Saturday, February 28, 2009

Vitamin B6 may sharply reduce the incidence of colon cancer‏

A large Scottish study has shown that increased intake of dietary and supplemental vitamin B6 is associated with a significant decrease in colon cancers. The investigators found that the higher the level of vitamin B6 intake the lower the risk of colon cancer. Subjects with the highest level of vitamin B6 were about 20% less likely to develop colon cancer than those individuals who had the lowest levels of vitamin B6.

Monday, February 23, 2009

Lower vitamin D levels are linked to greater knee arthritis pain‏

A recent study showed that patients with osteoarthritis of the knee who also had low levels of vitamin D experienced worse knee pain and decreased mobility when compared with those who had higher levels of vitamin D. This research was based on studies that show that vitamin D influences both musculoskeletal health and neuromuscular function.

The researchers looked at over 100 men and women with osteoarthritis of the knee. Nearly half of the participants had vitamin D deficiencies. This deficiency correlated to the severity of knee pain and mobility.
Source: Dr. Strand Health Nuggets (

Friday, February 20, 2009

High Vitamin C level helps to prevent stroke‏

Investigators noted that high vitamin C levels may reflect healthy lifestyles and possible supplementation. They followed 20,649 men for nearly 10 years. People with the highest levels of vitamin C had a 42% lower risk of stroke when compared to those with the lowest levels of vitamin C. All other factors were accounted for in this study.

This is just another study that shows that the higher your level of antioxidants and in this case vitamin C, the lower your risk of having a cardiovascular even like a stroke. Eating a healthy diet that contains 6 to 8 servings of fruits and vegetables along with supplementation is certainly a good idea.

Friday, February 13, 2009

Lycopene and other antioxidants decrease risk of heart disease‏

As you have been learning, oxidized LDL cholesterol and not native LDL is our enemy because it causes such inflammation of our arteries. Fat soluble vitamins are important because they can actually incorporate themselves into the LDL particle. They have been shown to have the ability to then make this LDL cholesterol less likely to be oxidized by excessive free radicals.

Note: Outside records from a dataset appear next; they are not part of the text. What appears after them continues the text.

(** C9, as amended.  For a pool of fewer than 5 scored entries the selection
    returns entries of the pool in strictly ascending order of timestamp,
    every two of them passing the test of the selector with the gap 1.0 (the
    difference of their timestamps, computed in binary64, is at least 1.0);
    it returns all entries of the pool exactly when every two entries of the
    pool pass that test. *)
Theorem selector_small_pool (duration : num) (scored : list Scored) :
  (length scored < 5)%nat ->
  let picks := selectTop duration scored in
  chronological picks
  /\ allApart (Fin 1) picks
  /\ (forall p, In p picks -> In p scored)
  /\ (Permutation picks scored <-> allApart (Fin 1) scored).
Proof.
  intros Hlen picks. subst picks.
  split; [apply selectTop_chronological |].
  split; [apply selectTop_allApart |].
  split; [intros p Hp; now apply selectTop_In, secondPass_from in Hp |].
  split.
  - intros Hperm. apply ForallOrdPairs_allApart.
    apply (ForallOrdPairs_perm _ (selectTop duration scored));
      [apply apart_sym | assumption |].
    apply allApart_ForallOrdPairs, selectTop_allApart.
  - intros Hpool.
    pose proof (allApart_NoDup scored Hpool) as Hnd.
    pose proof (ForallOrdPairs_apart_NoDup _ (secondPass_apart duration scored)) as Hnd2.
    rewrite selectTop_perm.
    apply Permutation.NoDup_Permutation; [assumption | assumption |].
    intros x. split; [apply secondPass_from |]. intros Hx.
    assert (Hnd1 : List.NoDup (firstPass duration scored)).
    { apply ForallOrdPairs_apart_NoDup.
      apply (ForallOrdPairs_impl (apart (minGapOf duration)));
        [intros a b; apply apart_minGap_1 | apply firstPass_apart]. }
    assert (Hincl1 : incl (firstPass duration scored) scored).
    { intros y Hy. now apply secondPass_from with duration, secondPass_keeps_first. }
    pose proof (NoDup_incl_length Hnd1 Hincl1) as Hshort.
    unfold secondPass.
    destruct (Nat.ltb_spec (length (firstPass duration scored)) 5) as [_|]; [| lia].
    apply (greedyPass_covers scored); try assumption.
    + intros y Hy. now apply jsSort_In in Hy.
    + now apply jsSort_In.
Qed.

Lycopene and other fat soluble vitamins have been shown to protect our LDL cholesterol from becoming oxidized in epidemiological studies and human trials. Therefore, these studies show a decreased risk of developing cardiovascular disease.

Source: Riccioni G, Mancini B, et al. Protective effect of lycopene in cardiovascular disease. Eur Rev Med pharmacol Sci. 2008 May-June;12(3):183-90.

Tuesday, February 10, 2009

Carotenoids decrease risk of macular degeneration

One of the most concerning age-related disease is referred to as age-related macular degeneration. It is the leading cause of blindness in the elderly. This leads to the degeneration of an area in our eye called the macula, which is responsible for our central vision. When they look at someone, they are not able to see their face, but are able to see the area around their face.

Researchers have identified that the cause of this disease is oxidative stress. Several studies have been done that show that supplementation with a host of antioxidants including two carotenoids called lutein and zeaxanthin significantly decreases your risk of developing age-related macular degeneration.

Source: Neelam K, Hogg Re, et al. Carotenoids and co-antioxidants in age-related maculopathy. Ophthalmic Epidemiology. 2008 Nov-Dec;15(6):389-401.

Source: Dr. Strand Health Nuggets (

Tuesday, February 03, 2009

Low Vitamin D levels increase cardiovascular risk‏

A report in the Archives of Internal Medicine (June 11,2007) added more evidence in the link of low vitamin D levels and heart disease. These researchers measured the 25-Hydroxy Vitamin D levels in over 15,000 women. Those women who had the lowest levels of vitamin D had significantly higher prevalence of hypertension, diabetes, and elevated triglyceride levels (the other fat in the blood other than cholesterol). These are all risk factors for heart disease and strokes.
These researchers again pointed out the fact that low vitamin D levels carry a significant risk factor to our health. They concluded that current intake of vitamin D is far to low for optimal health. This is why I recommend that my patients should get their vitamin D levels checked and act accordingly. First, to bring their vitamin D levels back up to the recommended level (at least greater than 50 ng/ml) and second, to maintain these levels by taking at least 1,000 to 1,200 IU of vitamin D in supplementation.